== YOUR OBJECTIVE ==
Could you report every line from the entries that includes the word "Lemma"?
──────── GIVEN ENTRIES ────────
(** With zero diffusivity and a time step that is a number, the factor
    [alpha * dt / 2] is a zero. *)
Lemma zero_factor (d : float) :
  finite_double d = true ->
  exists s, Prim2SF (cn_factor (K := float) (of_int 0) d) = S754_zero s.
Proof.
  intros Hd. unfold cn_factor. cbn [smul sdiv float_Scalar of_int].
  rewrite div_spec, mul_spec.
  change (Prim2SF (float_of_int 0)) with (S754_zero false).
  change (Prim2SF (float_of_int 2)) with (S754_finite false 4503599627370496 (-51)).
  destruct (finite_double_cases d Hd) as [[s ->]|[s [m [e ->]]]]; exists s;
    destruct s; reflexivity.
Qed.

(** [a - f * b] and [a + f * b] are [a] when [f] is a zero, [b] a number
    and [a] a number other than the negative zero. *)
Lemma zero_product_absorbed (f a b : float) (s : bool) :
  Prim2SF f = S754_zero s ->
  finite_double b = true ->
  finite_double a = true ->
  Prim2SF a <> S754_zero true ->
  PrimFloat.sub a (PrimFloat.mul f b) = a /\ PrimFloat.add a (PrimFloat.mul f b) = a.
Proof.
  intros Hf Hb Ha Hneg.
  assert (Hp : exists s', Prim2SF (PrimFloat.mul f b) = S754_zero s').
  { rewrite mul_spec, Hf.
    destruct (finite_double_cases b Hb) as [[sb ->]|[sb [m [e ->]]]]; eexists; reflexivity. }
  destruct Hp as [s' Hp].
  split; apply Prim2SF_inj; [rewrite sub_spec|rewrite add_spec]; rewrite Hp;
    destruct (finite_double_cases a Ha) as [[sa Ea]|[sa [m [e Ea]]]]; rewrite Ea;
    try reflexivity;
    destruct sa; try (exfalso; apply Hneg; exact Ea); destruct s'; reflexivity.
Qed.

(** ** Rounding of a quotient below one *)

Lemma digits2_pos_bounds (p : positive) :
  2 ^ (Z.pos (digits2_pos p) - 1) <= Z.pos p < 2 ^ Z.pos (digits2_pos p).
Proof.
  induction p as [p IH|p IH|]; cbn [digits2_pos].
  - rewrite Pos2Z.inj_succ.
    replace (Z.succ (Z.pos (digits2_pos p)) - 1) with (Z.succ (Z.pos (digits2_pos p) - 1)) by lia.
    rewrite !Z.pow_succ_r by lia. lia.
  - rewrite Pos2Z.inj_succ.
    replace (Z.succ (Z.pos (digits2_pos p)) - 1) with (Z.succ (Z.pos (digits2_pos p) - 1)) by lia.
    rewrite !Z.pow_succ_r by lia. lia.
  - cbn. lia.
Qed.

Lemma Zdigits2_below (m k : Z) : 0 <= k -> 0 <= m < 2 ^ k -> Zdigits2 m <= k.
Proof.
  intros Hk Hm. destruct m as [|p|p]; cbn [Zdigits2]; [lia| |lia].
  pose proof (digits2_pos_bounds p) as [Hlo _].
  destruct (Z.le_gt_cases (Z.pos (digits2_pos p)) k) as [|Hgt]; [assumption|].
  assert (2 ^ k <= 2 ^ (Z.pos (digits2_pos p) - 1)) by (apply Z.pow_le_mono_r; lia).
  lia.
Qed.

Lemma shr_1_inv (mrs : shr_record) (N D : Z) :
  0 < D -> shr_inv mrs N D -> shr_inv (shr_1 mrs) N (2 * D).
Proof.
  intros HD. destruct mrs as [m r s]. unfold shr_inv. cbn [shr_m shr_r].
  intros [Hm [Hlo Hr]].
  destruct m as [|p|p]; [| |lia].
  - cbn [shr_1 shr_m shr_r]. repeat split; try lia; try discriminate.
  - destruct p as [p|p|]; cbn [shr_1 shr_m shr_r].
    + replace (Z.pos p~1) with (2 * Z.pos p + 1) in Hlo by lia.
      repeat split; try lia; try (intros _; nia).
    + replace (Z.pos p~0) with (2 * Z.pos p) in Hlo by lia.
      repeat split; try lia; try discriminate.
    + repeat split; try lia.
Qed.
────────
== RESPONSE TO THE TASK ==
Lemma zero_factor (d : float) :
Lemma zero_product_absorbed (f a b : float) (s : bool) :
Lemma digits2_pos_bounds (p : positive) :
Lemma Zdigits2_below (m k : Z) : 0 <= k -> 0 <= m < 2 ^ k -> Zdigits2 m <= k.
Lemma shr_1_inv (mrs : shr_record) (N D : Z) :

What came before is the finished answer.